Translated to “golden joinery,” Kintsugi (or Kintsukuroi, which means “golden repair”) is the centuries-old Japanese art of fixing broken pottery with a special lacquer dusted with powdered gold, silver, or platinum. Beautiful seams of gold glint in the cracks of ceramic ware, giving a unique appearance to the piece.
This repair method celebrates each artifact's unique history by emphasizing its fractures and breaks instead of hiding or disguising them. Kintsugi often makes the repaired piece even more beautiful than the original, revitalizing it with new life.
Kintsugi art dates back to the late 15th century. According to legend, the craft commenced when Japanese shogun Ashikaga Yoshimasa sent a cracked chawan—or tea bowl—back to China to undergo repairs. Upon its return, Yoshimasa was displeased to find that it had been mended with unsightly metal staples. This motivated contemporary craftsmen to find an alternative, aesthetically pleasing method of repair, and Kintsugi was born.

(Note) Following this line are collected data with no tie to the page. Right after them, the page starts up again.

(** ** Cosine similarity (numpy on binary64) *)

Definition sum_products (a b : list float) : float :=
  fold_left (fun acc xy => (acc + fst xy * snd xy)%float) (combine a b) 0%float.

(** [np.dot] of two one-dimensional arrays: the sum of the products, and
    [ValueError] when the lengths differ.  The sum is taken left to right;
    numpy leaves the order of the additions to its BLAS kernel. *)
Definition np_dot (a b : list float) : outcome float :=
  if (List.length a =? List.length b)%nat then Ok (sum_products a b) else Raise ValueError.

(** [np.linalg.norm] of a one-dimensional array: [sqrt(dot(x, x))]. *)
Definition np_linalg_norm (a : list float) : float :=
  PrimFloat.sqrt (sum_products a a).

(** [return float(np.dot(a, b) / d) if d else 0.0]: the test [if d] is
    [d != 0], true of a NaN; the product is only computed when it holds. *)
Definition cosine_similarity (a b : list float) : outcome float :=
  let d := (np_linalg_norm a * np_linalg_norm b)%float in
  if (d =? 0)%float then Ok 0%float
  else match np_dot a b with
       | Ok x => Ok (x / d)%float
       | Raise e => Raise e
       end.

(** [re.sub(r"[^\w]", "_", raw)[:40].strip("_")] or ["uncategorised"], on
    [raw = content.strip().lower()]: the body of the [try] of
    [groq_describe_for_folder] once the model has replied [content]. *)
Definition slug_of_reply (content : string) : string :=
  let raw := lower (strip content) in
  let slug := str_of (strip_by is_underscore (take 40 (sub_nonword (chars_of raw)))) in
  if String.eqb slug "" then "uncategorised" else slug.

(** [str.upper] on one ASCII character, and [str.title]: the first letter of
    every run of letters in upper case, the others in lower case. *)
Definition upper_char (c : ascii) : ascii :=
  if in_range 97 122 c then ascii_of_N (code c - 32) else c.

Definition is_letter (c : ascii) : bool := in_range 65 90 c || in_range 97 122 c.

Fixpoint title_from (previous_is_cased : bool) (l : list ascii) : list ascii :=
  match l with
  | [] => []
  | c :: l' =>
      if is_letter c
      then (if previous_is_cased then lower_char c else upper_char c) :: title_from true l'
      else c :: title_from false l'
  end.

Definition title (s : string) : string := str_of (title_from false (chars_of s)).

(** [slug.replace("_", " ")]. *)
Definition underscores_to_spaces (s : string) : string :=
  str_of (map (fun c => if is_underscore c then " "%char else c) (chars_of s)).

(** ** Rows of the tables *)

Definition Bytes : Type := list Byte.byte.

(** The JSON stored in [persons.embedding]: a bare list, or an object that
    may hold the list under the key [vector]. *)
Inductive embedding_json : Type :=
| EmbList (v : list float)
| EmbDict (vector : option (list float)).

Record person : Type := Person {
  p_id : string;
  p_user_id : string;
  p_name : string;
  p_folder_name : string;
  p_embedding : option embedding_json
}.

Record photo : Type := Photo {
  ph_id : string;
  ph_user_id : string;
  ph_filename : string;
  ph_filepath : string
}.

Record photo_person : Type := PhotoPerson {
  pp_photo_id : string;
  pp_person_id : string
}.

Record delivery : Type := Delivery {
  d_user_id : string;
  d_person_id : string;
  d_recipient_email : string;
  d_photo_count : nat;
  d_status : string;
  d_message : string
}.

(** One element of what [DeepFace.represent] returns; [face.get("embedding", [])]
    reads it. *)
Record face : Type := Face { face_embedding : option (list float) }.

(** An entry of [result["persons"]]. *)
Record person_ref : Type := PersonRef {
  ref_name : string;
  ref_folder : string;
  ref_id : string
}.

Inductive method : Type := deepface | groq_vision.

(** The dictionary [process_uploaded_image] returns. *)
Record result : Type := Result {
  r_filename : string;
  r_faces_detected : nat;
  r_persons : list person_ref;
  r_photo_id : string;
  r_method : method
}.

(** A file of the multipart request ([werkzeug]'s [FileStorage]). *)
Record upload : Type := Upload { up_filename : string; up_content : Bytes }.

Inductive flash : Type :=
| FlashSkipped (filename : string)
| FlashUploaded (count faces : nat)
| FlashNoValidFiles.

(** The message handed to SMTP: the text part announces [len(files)] photos
    unless a custom message is given; the attachments follow. *)
Record email : Type := Email {
  e_to : string;
  e_person_name : string;
  e_custom_message : string;
  e_announced : nat;
  e_attachments : list (string * Bytes)
}.

(** What [send_photos_by_email] returns. *)
Inductive send_result : Type :=
| SendFailure (error : string)
| SendSuccess (photos_sent : nat).

(** ** Paths and the state *)

Inductive path : Type :=
| in_root (user_id name : string)                 (* user_root(user_id)/name *)
| in_folder (user_id folder_name name : string).  (* folder_disk(user_id, folder_name)/name *)

#[global] Instance path_eq_dec : EqDecision path.
Proof. solve_decision. Defined.

Record State : Type := MkState {
  persons : list person;
  photos : list photo;
  photo_persons : list photo_person;
  delivery_history : list delivery;
  folders : gmap (string * string) (gmap string Bytes);
  root_files : gmap (string * string) Bytes;
  uuid_drawn : nat;
  flashed : list flash;
  outbox : list email
}.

Since its conception, Kintsugi has been heavily influenced by prevalent philosophical ideas. Namely, the practice is related to the Japanese philosophy of wabi-sabi, which calls for seeing beauty in the flawed or imperfect. The repair method was also born from the Japanese feeling of mottainai, which expresses regret when something is wasted, as well as mushin, the acceptance of change.

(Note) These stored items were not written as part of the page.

(** Follows the specification's words: the depth-first traversal of a
    tree, a node before its children and the children in order, each
    node with the name that is prepended to its own: the parent's
    name, itself so built. *)
Fixpoint preorder (parent : string) (d : device) : list (string * gmap string pyval) :=
  match d with
  | Device attrs children =>
      (parent, attrs)
        :: flat_map (preorder (py_str (device_name parent attrs))) children
  end.

Definition record_of (node : string * gmap string pyval) : PyResult dev_info :=
  device_record (fst node) (snd node).

(** The tree of the example, as the listing tool prints it. *)
Definition sda1 : device :=
  Device (<[ "name" := PStr "sda1" ]> (<[ "size" := PStr "5G" ]>
         (<[ "type" := PStr "part" ]> (<[ "mountpoint" := PStr "/" ]>
         (<[ "fstype" := PStr "btrfs" ]> (<[ "model" := PNone ]>
         {[ "serial" := PNone ]})))))) [].

Definition sda : device :=
  Device (<[ "name" := PStr "sda" ]> (<[ "size" := PStr "10G" ]>
         (<[ "type" := PStr "disk" ]> (<[ "mountpoint" := PNone ]>
         (<[ "fstype" := PNone ]> (<[ "model" := PStr "Virtual disk" ]>
         {[ "serial" := PStr "0123" ]})))))) [sda1].

(** The same tree with the partition named by its number alone. *)
Definition sda_numbered : device :=
  Device (<[ "name" := PStr "sda" ]> {[ "size" := PStr "10G" ]})
    [Device (<[ "name" := PStr "1" ]> {[ "size" := PStr "5G" ]}) []].

(** A string as JSON writes it, between quotation marks. *)
Definition jstr (s : string) : string := String "034" s ++ String "034" EmptyString.

(** The listing of the tree [sda] as JSON text. *)
Definition sda_json : string :=
  "{" ++ jstr "blockdevices" ++ ": [{" ++
  jstr "name" ++ ":" ++ jstr "sda" ++ ", " ++ jstr "size" ++ ":" ++ jstr "10G" ++ ", " ++
  jstr "type" ++ ":" ++ jstr "disk" ++ ", " ++ jstr "mountpoint" ++ ":null, " ++
  jstr "fstype" ++ ":null, " ++ jstr "model" ++ ":" ++ jstr "Virtual disk" ++ ", " ++
  jstr "serial" ++ ":" ++ jstr "0123" ++ ", " ++ jstr "children" ++ ": [{" ++
  jstr "name" ++ ":" ++ jstr "sda1" ++ ", " ++ jstr "size" ++ ":" ++ jstr "5G" ++ ", " ++
  jstr "type" ++ ":" ++ jstr "part" ++ ", " ++ jstr "mountpoint" ++ ":" ++ jstr "/" ++ ", " ++
  jstr "fstype" ++ ":" ++ jstr "btrfs" ++ ", " ++ jstr "model" ++ ":null, " ++
  jstr "serial" ++ ":null}]}]}".

(** A reader of JSON that knows this one document. *)
Definition sda_loads (text : string) : PyResult (option (list device)) :=
  if String.eqb text sda_json then Return (Some [sda])
  else Raise (ValueError "Expecting value").

(** A device whose size entry has a minus sign. *)
Definition negative_device : device :=
  Device (<[ "name" := PStr "loop9" ]> {[ "size" := PStr "-1K" ]}) [].

(** ** Sizes *)

(** A float that is not below zero: its sign bit is clear. *)
Definition nonneg_float (x : spec_float) : Prop :=
  match x with
  | S754_zero s | S754_infinity s | S754_finite s _ _ => s = false
  | S754_nan => True
  end.

(** A digit or the decimal point: what a number begins with. *)
Definition starts_number (c : ascii) : bool := Py.is_digit c || Ascii.eqb c ".".

(** The rest of a string that begins with a minus sign and then a
    number. *)
Definition after_minus (s : string) : option string :=
  match s with
  | String "-" (String c x) => if starts_number c then Some (String c x) else None
  | _ => None
  end.

(** The size entry without the minus sign of its number, when it has
    one: the entry begins, after its leading whitespace, with a minus
    sign and then a digit or a point. *)
Definition without_minus (v : pyval) : option string :=
  match v with
  | PStr s => after_minus (Py.lstrip s)
  | PNone => None
  end.

(** How the size of a record follows from the size entry of its node:
    it is not below zero, but for an entry with a minus sign before
    its number, whose size is that of the entry without the sign,
    negated. *)
Definition size_of_entry (v : pyval) (size : Z) : Prop :=
  match without_minus v with
  | Some x => exists z, parse_size (PStr x) = Return z /\ (0 <= z)%Z /\ size = (- z)%Z
  | None => (0 <= size)%Z
  end.

(** The size entry of a node of the listing's tree. *)
Definition size_entry (node : string * gmap string pyval) : pyval :=
  dict_get (snd node) "size" (PStr "0").

(** The result with the opposite number. *)
Definition opp_result (r : PyResult Z) : PyResult Z :=
  match r with
  | Return z => Return (- z)%Z
  | Raise e => Raise e
  end.

(** ** Answers of the actions *)

(** The answer that an action makes from the exit status of its last
    command. *)
Definition answer (p : CompletedProcess) (message failure : string) : response :=
  if (returncode p =? 0)%Z then ok message else fail (failure ++ stderr p) 500.




(** The lines of the mount table that the actions search. *)
Definition mount_lines (p : CompletedProcess) : list string :=
  Py.split "010" (Py.strip (stdout p)).

(** A mount table with two file systems, the second one mounted below
    a directory whose name holds the UUID of the first. *)
Definition mount_table : string :=
  "/mnt/data /dev/sdb1[/@] 5f3c" ++ nl ++ "/srv/5f3c-copy /dev/sdc1".

(** The directory under which [api_mount] mounts a file system. *)
Definition mount_directory (uuid : string) : string := "/mnt/btrfs_" ++ Py.take 8 uuid.

(** The lookup of a device by the UUID of its file system. *)
Definition blkid_command (uuid : string) : list string := ["blkid"; "-U"; uuid].


(** ** What holds of every record of the file system inventory *)





(** ** Sizes that the parser cannot convert *)

Definition lsblk_command : string :=
  "lsblk -J -o NAME,SIZE,TYPE,MOUNTPOINT,FSTYPE,MODEL,SERIAL".

(** The size entry of a node makes [parse_size] raise. *)
Definition size_raises (attrs : gmap string pyval) : bool :=
  match parse_size (dict_get attrs "size" (PStr "0")) with
  | Raise _ => true
  | Return _ => false
  end.

(** Some node of the tree has such a size entry. *)
Fixpoint some_size_raises (d : device) : bool :=
  match d with
  | Device attrs children => size_raises attrs || existsb some_size_raises children
  end.

(** A disk of which one partition has a size beyond the floats. *)
Definition huge_partition : device :=
  Device (<[ "name" := PStr "sdb" ]> {[ "size" := PStr "1T" ]})
    [Device (<[ "name" := PStr "sdb1" ]> {[ "size" := PStr "1e400K" ]}) []].

(** ** What holds of every snapshot *)






(** ** System information *)

(** A host with the three sources of [get_system_info]. *)
Definition proc_host : Host :=
  table_host
    [(Shell "hostname", completed 0 ("nas" ++ nl) EmptyString);
     (Shell "cat /proc/uptime", completed 0 ("93784.12 1234.50" ++ nl) EmptyString);
     (Shell "cat /proc/loadavg",
      completed 0 ("0.52 0.58 0.59 1/467 12345" ++ nl) EmptyString)].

There are 3 predominant styles of Kintsugi: crack, piece method, and joint-call. While, in each case, gold-dusted epoxy is used to fix the broken pottery, the methods themselves vary. Objects mended using the crack approach are touched up with minimal lacquer, while works restored with the piece method feature replacement fragments made entirely of epoxy. Finally, pieces fixed using the joint-call technique employ similarly-shaped pieces from other broken wares, combining 2 aesthetically different works into 1 uniquely unified product.

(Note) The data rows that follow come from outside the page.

(** * KernelSight-AI: the eBPF tracers and their consumers

    A shallow embedding of the four tracers under [src/telemetry/ebpf]:
    the high-latency syscall tracer ([syscall_tracer.bpf.c]), the block
    I/O latency tracer ([io_latency_tracer.bpf.c]) with its user-space
    consumer ([io_latency_tracer.c]), and the scheduler tracer
    ([sched_tracer.bpf.c]).

    Conventions.
    - A [__u32] or [__u64] is a [Z]; every C operation that can wrap is
      written with [to_u32] or [to_u64].
    - A BPF hash map is a [gmap] together with its [max_entries]; a
      per-CPU array value is the list of the per-CPU copies.
    - What a handler reads from its environment (the tracepoint context,
      the clock, the running CPU, whether the ring buffer has room for one
      more record) is gathered in a context record given to the handler.
    - The ring buffer is the list of the records submitted so far, oldest
      first.
    - A C [double] is an IEEE 754 binary64 number (see [Binary64]). *)

From Stdlib Require Import ZArith QArith Qpower Qround Lia Lqa Zpower Permutation Ascii.
From Stdlib Require Import Floats.SpecFloat.
From stdpp Require Import base option list gmap strings.

Local Open Scope Z_scope.

(** ** Machine integers *)

Definition to_u32 (z : Z) : Z := z mod 2 ^ 32.
Definition to_u64 (z : Z) : Z := z mod 2 ^ 64.

(** ** BPF hash maps

    [bpf_map_update_elem(map, key, value, BPF_ANY)] on a
    [BPF_MAP_TYPE_HASH]: an existing key is overwritten; a new key is
    inserted unless the map already holds [max_entries] keys, in which
    case the call fails and the map is left as it was (no caller in this
    repository looks at the return code). *)

Section HashMap.
Context {K : Type} `{Countable K} {V : Type}.

Definition bpf_map_update_elem (max_entries : nat) (m : gmap K V) (k : K) (v : V)
  : gmap K V :=
  match m !! k with
  | Some _ => <[k := v]> m
  | None => if decide (size m < max_entries)%nat then <[k := v]> m else m
  end.

Definition bpf_map_lookup_elem (m : gmap K V) (k : K) : option V := m !! k.

Definition bpf_map_delete_elem (m : gmap K V) (k : K) : gmap K V := delete k m.
End HashMap.

(** ** syscall_tracer.bpf.c *)

Module SyscallTracer.

Definition LATENCY_THRESHOLD_NS : Z := 10000000.
Definition syscall_start_max_entries : nat := Z.to_nat 8192.

Record syscall_event := {
  timestamp : Z;
  pid : Z;
  tid : Z;
  syscall_nr : Z;
  latency_ns : Z;
  ret_value : Z;
  arg0 : Z;
  cpu : Z;
  uid : Z;
  is_error : Z;
  comm : string
}.

Record syscall_entry_data := {
  entry_timestamp : Z;
  entry_arg0 : Z
}.

(** The two maps of the program. *)
Record syscall_maps := {
  syscall_start : gmap Z syscall_entry_data;
  events : list syscall_event
}.

(** What [trace_syscall_enter] reads: [bpf_get_current_pid_tgid()],
    [bpf_ktime_get_ns()] and [ctx->args[0]]. *)
Record sys_enter := {
  enter_pid_tgid : Z;
  enter_ktime : Z;
  enter_args0 : Z
}.

(** What [trace_syscall_exit] reads: the helpers' results, [ctx->id],
    [ctx->ret] (a signed 64-bit value) and whether
    [bpf_ringbuf_reserve] finds room. *)
Record sys_exit := {
  exit_pid_tgid : Z;
  exit_ktime : Z;
  exit_id : Z;
  exit_ret : Z;
  exit_cpu : Z;
  exit_uid_gid : Z;
  exit_comm : string;
  exit_reserve_ok : bool
}.

Definition trace_syscall_enter (ctx : sys_enter) (st : syscall_maps) : syscall_maps :=
  let tid := enter_pid_tgid ctx in
  let tid_key := to_u32 tid in
  let entry_data :=
    {| entry_timestamp := enter_ktime ctx; entry_arg0 := enter_args0 ctx |} in
  {| syscall_start :=
       bpf_map_update_elem syscall_start_max_entries (syscall_start st) tid_key entry_data;
     events := events st |}.

(** Lines 82-88 of [trace_syscall_exit]: the lookup of the entry record
    and the latency computed from it. *)
Definition correlate (st : syscall_maps) (tid end_ts : Z) : option (syscall_entry_data * Z) :=
  match bpf_map_lookup_elem (syscall_start st) tid with
  | None => None
  | Some entry_data => Some (entry_data, to_u64 (end_ts - entry_timestamp entry_data))
  end.

Definition trace_syscall_exit (ctx : sys_exit) (st : syscall_maps) : syscall_maps :=
  let tid_pid := exit_pid_tgid ctx in
  let tid := to_u32 tid_pid in
  let pid := to_u32 (Z.shiftr tid_pid 32) in
  let end_ts := exit_ktime ctx in
  match correlate st tid end_ts with
  | None => st
  | Some (entry_data, latency) =>
      if latency <? LATENCY_THRESHOLD_NS then
        {| syscall_start := bpf_map_delete_elem (syscall_start st) tid;
           events := events st |}
      else if negb (exit_reserve_ok ctx) then
        {| syscall_start := bpf_map_delete_elem (syscall_start st) tid;
           events := events st |}
      else
        let event :=
          {| timestamp := end_ts;
             pid := pid;
             tid := tid;
             syscall_nr := to_u32 (exit_id ctx);
             latency_ns := latency;
             ret_value := exit_ret ctx;
             is_error := if exit_ret ctx <? 0 then 1 else 0;
             cpu := exit_cpu ctx;
             uid := Z.land (exit_uid_gid ctx) 4294967295;
             arg0 := entry_arg0 entry_data;
             comm := exit_comm ctx |} in
        {| syscall_start := bpf_map_delete_elem (syscall_start st) tid;
           events := events st ++ [event] |}
  end.

(** A scenario: thread 7 of process 1 enters a syscall with first
    argument 42 at time 0, with nothing tracked before, and leaves it
    at time [now] with return value [ret]. *)
Definition no_maps : syscall_maps := {| syscall_start := ∅; events := [] |}.

Definition enter_sample : sys_enter :=
  {| enter_pid_tgid := 4294967303; enter_ktime := 0; enter_args0 := 42 |}.

Definition exit_sample (now ret : Z) (room : bool) : sys_exit :=
  {| exit_pid_tgid := 4294967303; exit_ktime := now; exit_id := 1; exit_ret := ret;
     exit_cpu := 0; exit_uid_gid := 1000; exit_comm := "cat";
     exit_reserve_ok := room |}.

End SyscallTracer.

(** ** The statistics shared by io_latency_tracer.bpf.c and io_latency_tracer.c *)

Module IoStats.

Definition MAX_SLOTS : Z := 32.

(** [struct hist]: the 32 [__u32] slot counters. *)
Record hist := { slots : list Z }.

Record io_stats := {
  read_hist : hist;
  write_hist : hist;
  read_count : Z;
  write_count : Z;
  read_bytes : Z;
  write_bytes : Z
}.

(** [h->slots[i]] *)
Definition slot (h : hist) (i : Z) : Z := default 0 (slots h !! Z.to_nat i).

(** A zero-initialised histogram and statistics block
    ([calloc], [memset(.., 0, ..)]). *)
Definition zero_hist : hist := {| slots := replicate (Z.to_nat MAX_SLOTS) 0 |}.

Definition zero_stats : io_stats :=
  {| read_hist := zero_hist; write_hist := zero_hist;
     read_count := 0; write_count := 0; read_bytes := 0; write_bytes := 0 |}.

(** The values a [struct hist] can hold. *)
Definition hist_ok (h : hist) : Prop :=
  length (slots h) = Z.to_nat MAX_SLOTS /\ Forall (fun c => 0 <= c < 2 ^ 32) (slots h).

(** The number of events a histogram has counted. *)
Definition hist_total (h : hist) : Z := foldr Z.add 0 (slots h).

(** The histogram with [n] events in slot [i] and none elsewhere. *)
Definition single_slot (i n : Z) : hist :=
  {| slots := <[Z.to_nat i := n]> (replicate (Z.to_nat MAX_SLOTS) 0) |}.

End IoStats.

(** ** io_latency_tracer.bpf.c *)

Module IoLatencyBpf.
Import IoStats.

Definition io_start_map_max_entries : nat := Z.to_nat 10240.
Definition io_stats_map_max_entries : Z := 1.

(** [struct request_key] is the pair (dev, sector); [struct io_start]
    is its one field, the issue time. *)
Record io_maps := {
  io_start_map : gmap (Z * Z) Z;
  io_stats_map : list io_stats
}.

(** One round of the unrolled bit scan of [log2], for loop index [i]. *)
Definition log2_round (acc : Z * Z) (i : Z) : Z * Z :=
  let '(slot, temp) := acc in
  let shift := Z.shiftl 1 i in
  if Z.shiftl 1 shift <=? temp then (slot + shift, Z.shiftr temp shift)
  else (slot, temp).

(** [slot] never exceeds 32+16+8+4+2+1, so its [__u32] addition does
    not wrap. *)
Definition log2 (v : Z) : Z :=
  if v =? 0 then 0
  else
    let '(slot, _) := fold_left log2_round [5; 4; 3; 2; 1; 0] (0, v) in
    if MAX_SLOTS <=? slot then MAX_SLOTS - 1 else slot.

(** The fields of the two tracepoint contexts that the handlers read,
    with the clock and the CPU the handler runs on. *)
Record block_rq_issue := {
  issue_dev : Z;
  issue_sector : Z;
  issue_ktime : Z
}.

Record block_rq_complete := {
  dev : Z;
  sector : Z;
  nr_sector : Z;
  rwbs : string;
  complete_ktime : Z;
  complete_cpu : nat
}.

Definition trace_block_rq_issue (ctx : block_rq_issue) (st : io_maps) : io_maps :=
  let key := (issue_dev ctx, issue_sector ctx) in
  let start := issue_ktime ctx in
  {| io_start_map := bpf_map_update_elem io_start_map_max_entries (io_start_map st) key start;
     io_stats_map := io_stats_map st |}.

(** [ctx->rwbs[0]]; an empty operation string starts with its NUL. *)
Definition rwbs0 (s : string) : Ascii.ascii :=
  match s with
  | String c _ => c
  | EmptyString => Ascii.zero
  end.

(** [bpf_map_lookup_elem] on the per-CPU array: the copy of the running
    CPU, for an index below [max_entries]. *)
Definition percpu_lookup (values : list io_stats) (cpu : nat) (key : Z) : option io_stats :=
  if key <? io_stats_map_max_entries then values !! cpu else None.

(** [__sync_fetch_and_add(&h.slots[slot], 1)] *)
Definition hist_incr (h : hist) (i : Z) : hist :=
  {| slots := <[Z.to_nat i := to_u32 (slot h i + 1)]> (slots h) |}.

Definition trace_block_rq_complete (ctx : block_rq_complete) (st : io_maps) : io_maps :=
  let key := (dev ctx, sector ctx) in
  match bpf_map_lookup_elem (io_start_map st) key with
  | None => st
  | Some start =>
      let end_ts := complete_ktime ctx in
      let latency_ns := to_u64 (end_ts - start) in
      let latency_us := latency_ns / 1000 in
      let op := rwbs0 (rwbs ctx) in
      let is_read := Ascii.eqb op "R"%char in
      let stats_key := 0 in
      match percpu_lookup (io_stats_map st) (complete_cpu ctx) stats_key with
      | None =>
          {| io_start_map := bpf_map_delete_elem (io_start_map st) key;
             io_stats_map := io_stats_map st |}
      | Some stats =>
          let slot := log2 latency_us in
          let stats' :=
            if is_read then
              {| read_hist := hist_incr (read_hist stats) slot;
                 write_hist := write_hist stats;
                 read_count := to_u64 (read_count stats + 1);
                 write_count := write_count stats;
                 read_bytes := to_u64 (read_bytes stats + to_u32 (nr_sector ctx * 512));
                 write_bytes := write_bytes stats |}
            else
              {| read_hist := read_hist stats;
                 write_hist := hist_incr (write_hist stats) slot;
                 read_count := read_count stats;
                 write_count := to_u64 (write_count stats + 1);
                 read_bytes := read_bytes stats;
                 write_bytes := to_u64 (write_bytes stats + to_u32 (nr_sector ctx * 512)) |} in
          {| io_start_map := bpf_map_delete_elem (io_start_map st) key;
             io_stats_map := <[complete_cpu ctx := stats']> (io_stats_map st) |}
      end
  end.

Many artists and craftspeople today—both in Japan and abroad—continue to keep this ancient tradition alive. English embroidery expert Charlotte Bailey, Japanese artist Tomomi Kamoshita, and Korean creative Yee Sookyung incorporate the practice into their art.
Additionally, other artists, like Tatiane Freitas and Rachel Sussman, have put their own creative twists on the traditional practice by replacing the pottery with unconventional and unexpected canvases.
If you're interested in channeling your inner artist and exploring the craft yourself, Humade and Mejiro Japan sell Kintsugi repair kits, and A Cozy Kitchen also offers a DIY tutorial for those who have the supplies on-hand. These do-it-yourself projects allow you to experience the art of repairing pottery in the Japanese tradition while simultaneously transforming your broken ware into a piece of art.